→ **ASSIGNMENT**:
Please output exactly the part of the records below that opens with the line containing "(** *** Copies, graphs" and closes with the line containing "apply (unloaded_graph_has_no_image true", both lines included, and nothing else.

(Collected data entries)
◇ ◇ ◇
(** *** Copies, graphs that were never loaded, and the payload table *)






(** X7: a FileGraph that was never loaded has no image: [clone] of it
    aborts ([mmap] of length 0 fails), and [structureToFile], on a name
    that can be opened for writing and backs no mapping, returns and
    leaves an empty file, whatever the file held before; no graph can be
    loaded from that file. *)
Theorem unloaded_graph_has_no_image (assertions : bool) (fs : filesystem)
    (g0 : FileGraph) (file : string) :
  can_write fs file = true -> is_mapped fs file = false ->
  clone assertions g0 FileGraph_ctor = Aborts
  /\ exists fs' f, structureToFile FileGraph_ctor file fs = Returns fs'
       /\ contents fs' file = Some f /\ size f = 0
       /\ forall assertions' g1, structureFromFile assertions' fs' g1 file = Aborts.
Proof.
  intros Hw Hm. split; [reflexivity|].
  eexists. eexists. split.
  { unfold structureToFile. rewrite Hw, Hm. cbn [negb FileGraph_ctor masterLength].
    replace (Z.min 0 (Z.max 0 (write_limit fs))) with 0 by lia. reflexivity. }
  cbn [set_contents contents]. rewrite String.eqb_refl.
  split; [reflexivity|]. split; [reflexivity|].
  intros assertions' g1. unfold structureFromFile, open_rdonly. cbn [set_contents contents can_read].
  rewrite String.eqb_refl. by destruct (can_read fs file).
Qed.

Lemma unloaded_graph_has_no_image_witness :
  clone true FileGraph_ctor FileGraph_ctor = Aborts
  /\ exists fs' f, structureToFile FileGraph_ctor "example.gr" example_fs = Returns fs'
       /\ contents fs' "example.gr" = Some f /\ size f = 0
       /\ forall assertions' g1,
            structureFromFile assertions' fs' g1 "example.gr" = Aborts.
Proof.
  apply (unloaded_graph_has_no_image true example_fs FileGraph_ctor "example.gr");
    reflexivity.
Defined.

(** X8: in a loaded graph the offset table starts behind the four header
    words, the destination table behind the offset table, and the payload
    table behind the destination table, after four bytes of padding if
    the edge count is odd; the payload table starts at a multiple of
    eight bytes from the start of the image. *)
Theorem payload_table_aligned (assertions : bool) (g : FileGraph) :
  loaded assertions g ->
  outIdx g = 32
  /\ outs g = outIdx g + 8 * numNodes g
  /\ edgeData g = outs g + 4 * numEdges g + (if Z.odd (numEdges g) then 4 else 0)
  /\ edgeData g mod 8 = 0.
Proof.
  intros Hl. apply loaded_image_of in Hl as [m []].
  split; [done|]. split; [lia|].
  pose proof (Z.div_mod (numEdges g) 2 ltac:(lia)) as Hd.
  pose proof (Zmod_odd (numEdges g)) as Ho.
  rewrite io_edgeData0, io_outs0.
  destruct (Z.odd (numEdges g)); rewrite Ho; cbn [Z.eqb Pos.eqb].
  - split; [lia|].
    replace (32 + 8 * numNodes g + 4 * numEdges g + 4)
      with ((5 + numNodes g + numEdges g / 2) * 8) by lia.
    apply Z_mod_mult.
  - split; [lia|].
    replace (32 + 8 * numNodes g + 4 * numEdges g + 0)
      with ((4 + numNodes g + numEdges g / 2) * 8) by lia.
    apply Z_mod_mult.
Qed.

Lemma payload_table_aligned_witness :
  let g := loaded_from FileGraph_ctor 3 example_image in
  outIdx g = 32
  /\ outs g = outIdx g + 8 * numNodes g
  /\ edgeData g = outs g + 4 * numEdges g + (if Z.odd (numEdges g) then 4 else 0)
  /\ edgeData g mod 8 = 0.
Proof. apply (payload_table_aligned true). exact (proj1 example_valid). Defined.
◇ ◇ ◇
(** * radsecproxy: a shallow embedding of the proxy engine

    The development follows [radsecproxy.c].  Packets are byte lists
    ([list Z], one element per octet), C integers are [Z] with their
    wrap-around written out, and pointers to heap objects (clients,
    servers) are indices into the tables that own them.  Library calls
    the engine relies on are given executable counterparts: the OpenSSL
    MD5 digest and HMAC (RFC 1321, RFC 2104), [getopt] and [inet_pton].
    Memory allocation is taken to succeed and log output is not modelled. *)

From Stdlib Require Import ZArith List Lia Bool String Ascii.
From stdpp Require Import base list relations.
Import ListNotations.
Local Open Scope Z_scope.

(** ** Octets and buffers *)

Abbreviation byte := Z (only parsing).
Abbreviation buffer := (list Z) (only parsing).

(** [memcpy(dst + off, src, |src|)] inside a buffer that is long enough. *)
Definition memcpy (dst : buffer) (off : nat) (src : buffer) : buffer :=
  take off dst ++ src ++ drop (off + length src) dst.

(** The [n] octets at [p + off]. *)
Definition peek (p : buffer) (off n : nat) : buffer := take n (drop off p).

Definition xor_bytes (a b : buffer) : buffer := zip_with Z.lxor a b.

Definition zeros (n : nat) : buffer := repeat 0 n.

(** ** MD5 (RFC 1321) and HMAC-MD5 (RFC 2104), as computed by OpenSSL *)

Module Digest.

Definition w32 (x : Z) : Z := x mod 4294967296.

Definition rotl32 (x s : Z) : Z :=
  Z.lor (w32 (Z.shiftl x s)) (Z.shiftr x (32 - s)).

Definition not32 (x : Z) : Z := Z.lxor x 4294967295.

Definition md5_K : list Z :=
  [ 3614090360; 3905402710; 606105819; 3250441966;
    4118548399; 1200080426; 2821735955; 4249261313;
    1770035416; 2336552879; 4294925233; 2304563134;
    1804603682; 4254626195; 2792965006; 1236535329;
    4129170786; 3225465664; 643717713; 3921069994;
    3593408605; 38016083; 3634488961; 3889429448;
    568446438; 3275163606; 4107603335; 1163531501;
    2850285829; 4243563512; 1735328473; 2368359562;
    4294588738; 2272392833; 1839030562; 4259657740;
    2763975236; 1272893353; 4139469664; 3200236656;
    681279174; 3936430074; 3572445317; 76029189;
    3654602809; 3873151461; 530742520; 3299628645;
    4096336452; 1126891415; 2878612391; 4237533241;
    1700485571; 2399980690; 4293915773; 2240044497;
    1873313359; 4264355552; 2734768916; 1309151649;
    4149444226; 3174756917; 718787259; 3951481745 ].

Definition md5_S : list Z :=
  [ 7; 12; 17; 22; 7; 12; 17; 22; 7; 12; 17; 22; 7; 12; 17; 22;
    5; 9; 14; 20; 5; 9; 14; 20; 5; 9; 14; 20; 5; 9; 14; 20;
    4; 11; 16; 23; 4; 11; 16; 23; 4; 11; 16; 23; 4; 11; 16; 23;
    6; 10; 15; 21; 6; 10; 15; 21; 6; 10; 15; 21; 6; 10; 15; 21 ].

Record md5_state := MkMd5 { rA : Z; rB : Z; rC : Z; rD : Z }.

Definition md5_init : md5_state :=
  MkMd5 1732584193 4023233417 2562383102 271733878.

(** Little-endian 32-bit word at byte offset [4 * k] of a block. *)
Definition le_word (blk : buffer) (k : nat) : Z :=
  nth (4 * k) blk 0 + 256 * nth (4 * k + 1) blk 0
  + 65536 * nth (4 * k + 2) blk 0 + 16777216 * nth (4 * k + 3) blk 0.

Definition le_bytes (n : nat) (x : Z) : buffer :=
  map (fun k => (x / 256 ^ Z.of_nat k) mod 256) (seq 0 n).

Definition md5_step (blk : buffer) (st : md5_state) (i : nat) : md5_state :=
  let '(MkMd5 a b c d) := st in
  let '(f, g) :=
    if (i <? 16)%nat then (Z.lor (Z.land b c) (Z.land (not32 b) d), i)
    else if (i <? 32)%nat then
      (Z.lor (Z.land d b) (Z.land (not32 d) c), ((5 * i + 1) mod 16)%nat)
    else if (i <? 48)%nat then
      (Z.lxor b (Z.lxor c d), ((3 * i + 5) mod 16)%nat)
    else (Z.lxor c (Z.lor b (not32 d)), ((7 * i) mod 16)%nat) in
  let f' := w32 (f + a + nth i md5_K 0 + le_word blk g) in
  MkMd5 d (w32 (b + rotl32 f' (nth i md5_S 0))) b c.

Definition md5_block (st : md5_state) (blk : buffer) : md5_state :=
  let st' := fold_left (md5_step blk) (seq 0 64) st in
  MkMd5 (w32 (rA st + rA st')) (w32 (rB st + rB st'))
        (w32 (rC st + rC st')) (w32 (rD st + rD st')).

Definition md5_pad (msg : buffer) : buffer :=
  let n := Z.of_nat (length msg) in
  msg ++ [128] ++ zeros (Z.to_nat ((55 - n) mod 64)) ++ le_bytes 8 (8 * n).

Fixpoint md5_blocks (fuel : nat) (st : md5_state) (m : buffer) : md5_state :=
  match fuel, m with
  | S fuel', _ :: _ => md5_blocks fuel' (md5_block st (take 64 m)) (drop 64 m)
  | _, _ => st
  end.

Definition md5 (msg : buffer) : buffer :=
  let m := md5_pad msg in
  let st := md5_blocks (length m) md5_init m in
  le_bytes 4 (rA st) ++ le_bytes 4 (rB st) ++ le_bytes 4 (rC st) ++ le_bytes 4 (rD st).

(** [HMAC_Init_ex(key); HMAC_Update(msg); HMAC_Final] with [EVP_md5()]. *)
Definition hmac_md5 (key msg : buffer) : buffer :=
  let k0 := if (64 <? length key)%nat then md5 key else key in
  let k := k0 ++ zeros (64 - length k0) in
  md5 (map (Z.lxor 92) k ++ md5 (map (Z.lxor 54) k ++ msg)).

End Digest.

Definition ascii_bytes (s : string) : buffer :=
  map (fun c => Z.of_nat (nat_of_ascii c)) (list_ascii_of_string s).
◇ ◇ ◇
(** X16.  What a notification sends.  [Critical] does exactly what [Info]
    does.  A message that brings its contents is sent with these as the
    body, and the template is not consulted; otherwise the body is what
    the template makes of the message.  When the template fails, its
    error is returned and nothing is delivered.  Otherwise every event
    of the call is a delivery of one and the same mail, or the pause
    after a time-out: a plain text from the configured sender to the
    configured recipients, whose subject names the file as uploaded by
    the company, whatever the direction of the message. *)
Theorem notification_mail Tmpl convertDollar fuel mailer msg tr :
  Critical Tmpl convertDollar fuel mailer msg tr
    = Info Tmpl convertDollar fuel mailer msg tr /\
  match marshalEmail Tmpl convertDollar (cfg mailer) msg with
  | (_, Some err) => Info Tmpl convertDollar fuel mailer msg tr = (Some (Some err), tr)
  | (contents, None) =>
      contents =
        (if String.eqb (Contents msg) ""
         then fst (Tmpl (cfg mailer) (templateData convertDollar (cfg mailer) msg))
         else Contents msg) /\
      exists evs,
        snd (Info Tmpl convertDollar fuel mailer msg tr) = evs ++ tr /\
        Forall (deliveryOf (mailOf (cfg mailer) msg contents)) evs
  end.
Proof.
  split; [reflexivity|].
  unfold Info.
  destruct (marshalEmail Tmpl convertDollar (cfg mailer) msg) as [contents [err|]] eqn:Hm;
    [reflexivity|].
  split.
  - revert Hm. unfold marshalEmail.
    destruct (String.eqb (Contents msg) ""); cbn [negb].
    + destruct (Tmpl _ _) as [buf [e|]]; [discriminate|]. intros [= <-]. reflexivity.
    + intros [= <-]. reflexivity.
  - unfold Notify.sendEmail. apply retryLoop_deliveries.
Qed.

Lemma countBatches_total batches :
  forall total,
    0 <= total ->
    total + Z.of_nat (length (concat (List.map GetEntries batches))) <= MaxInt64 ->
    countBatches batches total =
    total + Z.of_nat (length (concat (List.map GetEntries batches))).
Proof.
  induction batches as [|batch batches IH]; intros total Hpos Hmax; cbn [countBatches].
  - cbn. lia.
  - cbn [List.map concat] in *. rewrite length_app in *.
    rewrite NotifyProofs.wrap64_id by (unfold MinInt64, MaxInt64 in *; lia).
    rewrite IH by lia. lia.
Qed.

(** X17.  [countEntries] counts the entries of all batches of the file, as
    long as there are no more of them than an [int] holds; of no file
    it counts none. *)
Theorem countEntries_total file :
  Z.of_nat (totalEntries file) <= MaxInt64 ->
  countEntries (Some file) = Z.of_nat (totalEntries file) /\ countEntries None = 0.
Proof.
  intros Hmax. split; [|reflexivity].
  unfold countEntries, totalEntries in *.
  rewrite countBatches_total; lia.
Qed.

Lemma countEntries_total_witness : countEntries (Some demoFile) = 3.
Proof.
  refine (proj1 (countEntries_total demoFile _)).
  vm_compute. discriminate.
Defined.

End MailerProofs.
◇ ◇ ◇
→ **RESPONSE TO THIS TASK**:
(** *** Copies, graphs that were never loaded, and the payload table *)






(** X7: a FileGraph that was never loaded has no image: [clone] of it
    aborts ([mmap] of length 0 fails), and [structureToFile], on a name
    that can be opened for writing and backs no mapping, returns and
    leaves an empty file, whatever the file held before; no graph can be
    loaded from that file. *)
Theorem unloaded_graph_has_no_image (assertions : bool) (fs : filesystem)
    (g0 : FileGraph) (file : string) :
  can_write fs file = true -> is_mapped fs file = false ->
  clone assertions g0 FileGraph_ctor = Aborts
  /\ exists fs' f, structureToFile FileGraph_ctor file fs = Returns fs'
       /\ contents fs' file = Some f /\ size f = 0
       /\ forall assertions' g1, structureFromFile assertions' fs' g1 file = Aborts.
Proof.
  intros Hw Hm. split; [reflexivity|].
  eexists. eexists. split.
  { unfold structureToFile. rewrite Hw, Hm. cbn [negb FileGraph_ctor masterLength].
    replace (Z.min 0 (Z.max 0 (write_limit fs))) with 0 by lia. reflexivity. }
  cbn [set_contents contents]. rewrite String.eqb_refl.
  split; [reflexivity|]. split; [reflexivity|].
  intros assertions' g1. unfold structureFromFile, open_rdonly. cbn [set_contents contents can_read].
  rewrite String.eqb_refl. by destruct (can_read fs file).
Qed.

Lemma unloaded_graph_has_no_image_witness :
  clone true FileGraph_ctor FileGraph_ctor = Aborts
  /\ exists fs' f, structureToFile FileGraph_ctor "example.gr" example_fs = Returns fs'
       /\ contents fs' "example.gr" = Some f /\ size f = 0
       /\ forall assertions' g1,
            structureFromFile assertions' fs' g1 "example.gr" = Aborts.
Proof.
  apply (unloaded_graph_has_no_image true example_fs FileGraph_ctor "example.gr");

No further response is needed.